Covering some 70 acres of the original site, these unused areas are being rapidly transformed into a small town, and Simple Life London have recently launched the first 80 apartments exclusively to rent across two buildings, of what will be a large-scale presence within the rapidly-transforming site.
Phase One of Beam Park is due for completion this year, but by 2028 some 3,000 build-to-rent and affordable housing apartments will dominate the local skyline. As residents have moved into the development, KFH’s dedicated team have been tasked with letting and managing the apartments, which are the first release of a much wider Simple Life London presence on the development.
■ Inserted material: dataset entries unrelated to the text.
(** * The chat route of the flight-booking assistant

    A shallow embedding of the [POST] and [DELETE] handlers of
    [app/(chat)/api/chat/route.ts] and of the tools they register with the
    hosted model.  The sources hold three editions of the route:

    - [Validated]: route.ts, first document (lines 1-264); the boarding pass
      is projected from the stored details after a Zod [safeParse];
    - [Direct]: route.ts, second document (lines 264-636); the boarding pass
      is projected from the stored details as they are;
    - [Reverted]: the unnamed source file; the boarding pass echoes the
      parameters supplied by the model.

    Handlers are asynchronous JavaScript; they are embedded in a state and
    exception monad over a [World] that holds the two tables, the ambient
    session and the trace of collaborator calls.  [console.log] and friends
    are not modelled. *)

From Stdlib Require Import ZArith String List Bool DecimalString.
From stdpp Require Import base option list gmap strings.

Set Warnings "-register-all".

Local Open Scope string_scope.
Local Open Scope Z_scope.

(** ** JavaScript values *)

Module Js.

(** JSON values as the route handles them, plus [undefined], which shows up
    when a missing property is read.  Numbers are kept abstract as
    integers: no handler computes with them. *)
Inductive Value : Type :=
| VUndef
| VNull
| VBool (b : bool)
| VNum (n : Z)
| VStr (s : string)
| VArr (items : list Value)
| VObj (fields : list (string * Value)).

(** What a [throw] carries: an [Error] with its message, or anything else. *)
Inductive Thrown : Type :=
| JsError (message : string)
| NonError.

Inductive Outcome (A : Type) : Type :=
| Returned (a : A)
| Threw (e : Thrown).
Arguments Returned {A} a.
Arguments Threw {A} e.

(** Own-property lookup in an object literal. *)
Fixpoint obj_lookup (k : string) (fields : list (string * Value)) : option Value :=
  match fields with
  | [] => None
  | (k', v) :: rest => if String.eqb k k' then Some v else obj_lookup k rest
  end.

(** Assignment of one key while an object literal is built: an existing key
    keeps its position and takes the new value, a new key goes last. *)
Fixpoint obj_set (k : string) (v : Value) (fields : list (string * Value))
  : list (string * Value) :=
  match fields with
  | [] => [(k, v)]
  | (k', v') :: rest =>
      if String.eqb k k' then (k, v) :: rest else (k', v') :: obj_set k v rest
  end.

(** [{ ...target, ...src }] *)
Definition obj_spread (src target : list (string * Value)) : list (string * Value) :=
  fold_left (fun acc kv => obj_set (fst kv) (snd kv) acc) src target.

Definition has_key (k : string) (v : Value) : bool :=
  match v with
  | VObj fields => bool_decide (is_Some (obj_lookup k fields))
  | _ => false
  end.

(** [v.k] for a key [k] that is no built-in property of strings or arrays
    (the route reads passengerName, flightNumber, seats, departure and
    arrival only): a [TypeError] on [undefined] and [null], the own
    property of an object, [undefined] everywhere else. *)
Definition prop (v : Value) (k : string) : Outcome Value :=
  match v with
  | VUndef | VNull => Threw (JsError "Cannot read properties of undefined")
  | VObj fields =>
      Returned (match obj_lookup k fields with Some x => x | None => VUndef end)
  | _ => Returned VUndef
  end.

Definition string_of_Z (n : Z) : string := NilZero.string_of_int (Z.to_int n).

Fixpoint join_strings (sep : string) (l : list string) : string :=
  match l with
  | [] => ""
  | [s] => s
  | s :: rest => s ++ sep ++ join_strings sep rest
  end.

(** [String(v)] as [Array.prototype.join] applies it to an element:
    [undefined] and [null] give the empty string, a nested array is joined
    with a comma.  A number prints as the integer that stands for it, in
    full decimal. *)
Fixpoint join_element (v : Value) : string :=
  match v with
  | VUndef | VNull => ""
  | VBool true => "true"
  | VBool false => "false"
  | VNum n => string_of_Z n
  | VStr s => s
  | VArr items => join_strings "," (map join_element items)
  | VObj _ => "[object Object]"
  end.

(** [v.join(sep)]: only arrays have the method among JSON values. *)
Definition join (v : Value) (sep : string) : Outcome Value :=
  match v with
  | VArr items => Returned (VStr (join_strings sep (map join_element items)))
  | VUndef | VNull => Threw (JsError "Cannot read properties of undefined")
  | _ => Threw (JsError "join is not a function")
  end.

(** [hay.includes(needle)] *)
Definition includes (hay needle : string) : bool :=
  bool_decide (is_Some (String.index 0 needle hay)).

(** The payload every tool returns on failure: [{ error: msg }]. *)
Definition error_payload (msg : string) : Value := VObj [("error", VStr msg)].

Definition is_error_payload (v : Value) : bool :=
  match v with
  | VObj [(k, VStr _)] => String.eqb k "error"
  | _ => false
  end.

End Js.
Export Js.

(** ** The fragment of Zod the route uses *)

Module Zod.

Inductive Schema : Type :=
| string_
| number_
| array_ (item : Schema)
| object_ (shape : list (string * Schema)).

(** [schema.safeParse(v)]: [Some data] on success, [None] on failure.  An
    object schema reads each key of its shape (a missing key reads as
    [undefined], which no schema here accepts) and keeps only those keys,
    in the order of the shape. *)
Fixpoint safeParse (schema : Schema) (v : Value) {struct schema} : option Value :=
  match schema with
  | string_ => match v with VStr s => Some (VStr s) | _ => None end
  | number_ => match v with VNum n => Some (VNum n) | _ => None end
  | array_ item =>
      match v with
      | VArr items => VArr <$> mapM (safeParse item) items
      | _ => None
      end
  | object_ shape =>
      match v with
      | VObj fields =>
          VObj <$>
            mapM (fun entry =>
                    pair entry.1
                      <$> safeParse entry.2 (default VUndef (obj_lookup entry.1 fields)))
                 shape
      | _ => None
      end
  end.

End Zod.
Export Zod.

(** ** The world the handlers run in *)

(** A chat message; [content] is a string or an array of parts, and the route
    only asks for its [length]. *)
Inductive Content : Type :=
| Text (s : string)
| Parts (parts : list Value).

Record Message : Type := { role : string; content : Content }.

Definition content_length (c : Content) : nat :=
  match c with
  | Text s => String.length s
  | Parts parts => List.length parts
  end.

Record User : Type := { user_id : option string }.
Record Session : Type := { user : option User }.

Record Chat : Type :=
  { chat_id : string; chat_messages : list Message; chat_userId : string }.

Record Reservation : Type :=
  { reservation_id : string;
    reservation_userId : string;
    details : Value;
    hasCompletedPayment : bool }.

Inductive Query : Type :=
| QgetChatById | QgetReservationById | QsaveChat | QcreateReservation | QdeleteChatById.

(** One entry per call of a collaborator, in the order of the calls. *)
Inductive Event : Type :=
| EvAuth
| EvGetChatById (id : string)
| EvGetReservationById (id : string)
| EvSaveChat (id : string) (messages : list Message) (userId : string)
| EvCreateReservation (id userId : string) (details : Value)
| EvDeleteChatById (id : string)
| EvStreamText (messages : list Message)
| EvOnFinish (responseMessages : list Message).

Definition is_auth (e : Event) : bool :=
  match e with EvAuth => true | _ => false end.

Record World : Type :=
  { chats : gmap string Chat;
    reservations : gmap string Reservation;
    session : option Session;
    trace : list Event }.

Definition record (e : Event) (w : World) : World :=
  {| chats := chats w; reservations := reservations w;
     session := session w; trace := trace w ++ [e] |}.

Definition with_chats (c : gmap string Chat) (w : World) : World :=
  {| chats := c; reservations := reservations w;
     session := session w; trace := trace w |}.

Definition with_reservations (r : gmap string Reservation) (w : World) : World :=
  {| chats := chats w; reservations := r;
     session := session w; trace := trace w |}.

Definition with_session (s : option Session) (w : World) : World :=
  {| chats := chats w; reservations := reservations w;
     session := s; trace := trace w |}.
“Beam Park is already filling up with residents and the hard work at the site is paying off – nearly 90% of people we asked about customer service gave it a positive rating,” says KFH’s Head of Lettings Management, Sophie Danes. “We’re fully up-and-running there including a lettings team and two relationship managers who look after all the residents’ requirements such as arranging repairs, cleaning, and dealing with utilities, but overall delivering an exceptional resident experience.”
The stylish ‘built for renters’ apartments feature many of the benefits this kind of property is wellknown for. This includes upmarket fixtures and fittings, zero-deposit move-ins, and super-fast broadband. There’s more to come. The site will also have a medical centre, primary school, shops and restaurants, nursery, gym and leisure facilities as well as a public park. There's no doubt that Beam Park is motoring along.
Is Dagenham famous for more than cars?
For hundreds of years the area around Beam Park was a sleepy rural outpost of London that, until the early 1920s, was not much more than a collection of run-down rural houses and a church that was famous for its Dutch-built flood defences that protected the town from regular Thames flooding, and created the ‘breach’ lake, which is still a popular spot for anglers.
Ford was not the only famous company with a factory in the area – Ever Ready batteries were made here for many decades. People of note from the area include legendary 1960/70s England football team manager and player Alf Ramsey, comedian Dudley Moore, 1960s popstar Sandie Shaw, rap artist Devlin, Depeche Mode singer Martin Gore and X Factor finalist Stacey Solomon. Residents of Beam Park also have access to the amazing Beam Valley Country Park, a stunning area of woodland.